Directions = Which of the lines below contain the string "BACKSLASH"? Pull each one out of the data.
########################################
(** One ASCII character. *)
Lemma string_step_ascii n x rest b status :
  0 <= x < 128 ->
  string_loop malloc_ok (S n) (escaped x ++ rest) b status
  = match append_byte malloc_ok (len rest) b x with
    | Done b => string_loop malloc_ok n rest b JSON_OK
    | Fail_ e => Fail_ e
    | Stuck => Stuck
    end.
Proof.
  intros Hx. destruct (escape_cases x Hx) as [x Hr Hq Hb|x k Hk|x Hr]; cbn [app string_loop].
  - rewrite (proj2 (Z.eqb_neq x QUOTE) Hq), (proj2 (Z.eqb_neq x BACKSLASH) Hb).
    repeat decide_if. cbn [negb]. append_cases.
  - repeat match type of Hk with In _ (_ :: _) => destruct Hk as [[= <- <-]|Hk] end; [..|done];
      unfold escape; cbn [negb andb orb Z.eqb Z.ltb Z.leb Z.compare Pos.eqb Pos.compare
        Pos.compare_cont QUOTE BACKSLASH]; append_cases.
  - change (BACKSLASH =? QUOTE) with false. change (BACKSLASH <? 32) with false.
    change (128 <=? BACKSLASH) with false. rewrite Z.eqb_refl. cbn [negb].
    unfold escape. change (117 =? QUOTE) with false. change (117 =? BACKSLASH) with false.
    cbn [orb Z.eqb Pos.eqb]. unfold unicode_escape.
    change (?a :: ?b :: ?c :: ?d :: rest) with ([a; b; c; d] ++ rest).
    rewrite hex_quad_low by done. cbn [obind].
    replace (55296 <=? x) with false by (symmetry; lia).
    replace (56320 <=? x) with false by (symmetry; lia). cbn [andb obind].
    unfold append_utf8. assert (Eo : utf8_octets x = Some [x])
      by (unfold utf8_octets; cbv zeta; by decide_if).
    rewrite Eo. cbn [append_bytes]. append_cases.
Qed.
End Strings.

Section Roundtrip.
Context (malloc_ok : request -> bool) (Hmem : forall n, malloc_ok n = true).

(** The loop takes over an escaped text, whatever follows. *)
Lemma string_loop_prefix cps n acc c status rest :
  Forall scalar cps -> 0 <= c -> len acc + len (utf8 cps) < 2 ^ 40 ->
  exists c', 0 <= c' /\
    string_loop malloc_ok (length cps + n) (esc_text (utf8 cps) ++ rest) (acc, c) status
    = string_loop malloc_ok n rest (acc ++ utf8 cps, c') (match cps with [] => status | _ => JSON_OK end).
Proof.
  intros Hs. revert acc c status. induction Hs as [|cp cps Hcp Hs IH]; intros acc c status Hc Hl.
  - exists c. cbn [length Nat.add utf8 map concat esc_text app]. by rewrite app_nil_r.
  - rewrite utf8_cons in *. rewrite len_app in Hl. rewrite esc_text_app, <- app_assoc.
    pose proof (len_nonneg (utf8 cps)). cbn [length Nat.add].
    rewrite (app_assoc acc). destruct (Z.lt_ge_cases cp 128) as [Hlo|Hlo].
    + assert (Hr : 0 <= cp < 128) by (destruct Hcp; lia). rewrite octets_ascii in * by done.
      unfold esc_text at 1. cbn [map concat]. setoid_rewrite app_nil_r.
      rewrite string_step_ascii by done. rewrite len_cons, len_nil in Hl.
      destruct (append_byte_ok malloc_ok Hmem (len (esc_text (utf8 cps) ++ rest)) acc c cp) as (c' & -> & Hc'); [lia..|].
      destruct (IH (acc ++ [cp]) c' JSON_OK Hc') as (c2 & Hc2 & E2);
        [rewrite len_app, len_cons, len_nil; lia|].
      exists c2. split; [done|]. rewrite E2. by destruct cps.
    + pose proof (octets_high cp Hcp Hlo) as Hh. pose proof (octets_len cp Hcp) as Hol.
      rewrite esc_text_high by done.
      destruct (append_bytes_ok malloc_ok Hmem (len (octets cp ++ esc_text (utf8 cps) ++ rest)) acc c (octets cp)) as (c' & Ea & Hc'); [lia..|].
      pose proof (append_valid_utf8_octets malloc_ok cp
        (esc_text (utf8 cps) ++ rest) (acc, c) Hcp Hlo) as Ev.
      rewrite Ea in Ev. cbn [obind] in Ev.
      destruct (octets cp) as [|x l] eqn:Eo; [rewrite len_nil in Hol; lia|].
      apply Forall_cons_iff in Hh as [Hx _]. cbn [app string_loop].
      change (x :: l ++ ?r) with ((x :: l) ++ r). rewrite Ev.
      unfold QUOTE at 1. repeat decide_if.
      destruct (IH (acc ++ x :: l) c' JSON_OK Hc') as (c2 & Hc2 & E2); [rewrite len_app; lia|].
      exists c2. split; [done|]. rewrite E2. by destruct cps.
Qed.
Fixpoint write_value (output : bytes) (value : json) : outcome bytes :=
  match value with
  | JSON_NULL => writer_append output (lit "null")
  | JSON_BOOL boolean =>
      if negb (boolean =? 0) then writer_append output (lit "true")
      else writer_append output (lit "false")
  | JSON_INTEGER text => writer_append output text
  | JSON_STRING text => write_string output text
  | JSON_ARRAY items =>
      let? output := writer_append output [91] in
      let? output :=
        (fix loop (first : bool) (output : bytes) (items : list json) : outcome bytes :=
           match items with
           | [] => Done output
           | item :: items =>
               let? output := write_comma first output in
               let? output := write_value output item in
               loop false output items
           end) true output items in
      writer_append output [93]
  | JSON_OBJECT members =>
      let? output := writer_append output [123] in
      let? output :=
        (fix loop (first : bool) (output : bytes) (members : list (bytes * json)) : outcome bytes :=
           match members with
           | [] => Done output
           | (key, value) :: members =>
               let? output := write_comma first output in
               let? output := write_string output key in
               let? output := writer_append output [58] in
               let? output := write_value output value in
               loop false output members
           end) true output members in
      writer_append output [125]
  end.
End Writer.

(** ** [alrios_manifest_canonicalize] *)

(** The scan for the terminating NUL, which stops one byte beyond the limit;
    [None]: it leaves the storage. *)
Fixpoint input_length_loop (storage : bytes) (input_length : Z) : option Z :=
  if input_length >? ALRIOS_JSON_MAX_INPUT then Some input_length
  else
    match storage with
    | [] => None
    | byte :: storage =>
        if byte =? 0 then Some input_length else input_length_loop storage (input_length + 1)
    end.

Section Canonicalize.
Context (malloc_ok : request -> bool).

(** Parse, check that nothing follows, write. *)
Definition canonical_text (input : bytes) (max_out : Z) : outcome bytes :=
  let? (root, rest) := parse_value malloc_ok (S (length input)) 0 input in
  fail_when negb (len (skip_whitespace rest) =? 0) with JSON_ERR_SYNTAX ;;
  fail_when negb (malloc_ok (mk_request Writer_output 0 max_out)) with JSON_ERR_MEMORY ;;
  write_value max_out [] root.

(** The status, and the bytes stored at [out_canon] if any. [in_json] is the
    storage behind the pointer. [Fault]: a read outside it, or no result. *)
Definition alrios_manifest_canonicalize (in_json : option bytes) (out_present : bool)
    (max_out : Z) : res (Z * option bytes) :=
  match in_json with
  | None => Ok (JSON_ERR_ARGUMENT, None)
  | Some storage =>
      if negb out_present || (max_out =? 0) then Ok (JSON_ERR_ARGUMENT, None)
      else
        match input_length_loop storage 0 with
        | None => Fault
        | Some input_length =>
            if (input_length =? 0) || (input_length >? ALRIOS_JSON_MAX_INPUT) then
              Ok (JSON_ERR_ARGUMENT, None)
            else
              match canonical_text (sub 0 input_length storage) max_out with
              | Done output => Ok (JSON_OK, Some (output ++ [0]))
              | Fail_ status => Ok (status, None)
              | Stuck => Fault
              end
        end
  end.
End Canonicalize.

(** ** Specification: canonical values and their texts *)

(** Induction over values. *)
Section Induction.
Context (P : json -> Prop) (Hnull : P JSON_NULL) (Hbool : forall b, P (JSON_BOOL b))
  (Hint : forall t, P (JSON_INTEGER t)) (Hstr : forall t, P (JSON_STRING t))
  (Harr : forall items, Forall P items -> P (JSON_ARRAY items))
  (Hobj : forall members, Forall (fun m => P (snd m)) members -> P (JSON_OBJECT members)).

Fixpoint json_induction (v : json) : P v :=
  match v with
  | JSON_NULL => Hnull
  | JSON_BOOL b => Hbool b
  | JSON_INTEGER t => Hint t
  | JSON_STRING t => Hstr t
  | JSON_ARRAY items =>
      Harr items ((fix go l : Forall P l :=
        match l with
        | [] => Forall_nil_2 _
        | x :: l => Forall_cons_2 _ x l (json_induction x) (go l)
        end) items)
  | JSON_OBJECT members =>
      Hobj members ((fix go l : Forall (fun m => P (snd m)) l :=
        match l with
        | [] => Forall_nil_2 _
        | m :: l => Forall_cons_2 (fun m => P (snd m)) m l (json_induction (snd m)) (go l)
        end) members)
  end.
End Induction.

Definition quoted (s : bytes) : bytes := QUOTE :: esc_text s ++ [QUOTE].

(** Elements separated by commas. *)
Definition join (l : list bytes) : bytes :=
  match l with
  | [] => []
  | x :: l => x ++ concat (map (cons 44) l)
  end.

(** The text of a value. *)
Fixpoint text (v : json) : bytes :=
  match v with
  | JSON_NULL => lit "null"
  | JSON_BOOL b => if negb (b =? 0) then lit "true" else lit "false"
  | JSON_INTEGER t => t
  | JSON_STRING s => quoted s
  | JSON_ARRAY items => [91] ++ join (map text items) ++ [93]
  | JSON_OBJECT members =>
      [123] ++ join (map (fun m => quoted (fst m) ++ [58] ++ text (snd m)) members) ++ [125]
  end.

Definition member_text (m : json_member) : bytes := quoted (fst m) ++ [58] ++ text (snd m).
########################################
Answer below =
  - rewrite (proj2 (Z.eqb_neq x QUOTE) Hq), (proj2 (Z.eqb_neq x BACKSLASH) Hb).
        Pos.compare_cont QUOTE BACKSLASH]; append_cases.
  - change (BACKSLASH =? QUOTE) with false. change (BACKSLASH <? 32) with false.
    change (128 <=? BACKSLASH) with false. rewrite Z.eqb_refl. cbn [negb].
    unfold escape. change (117 =? QUOTE) with false. change (117 =? BACKSLASH) with false.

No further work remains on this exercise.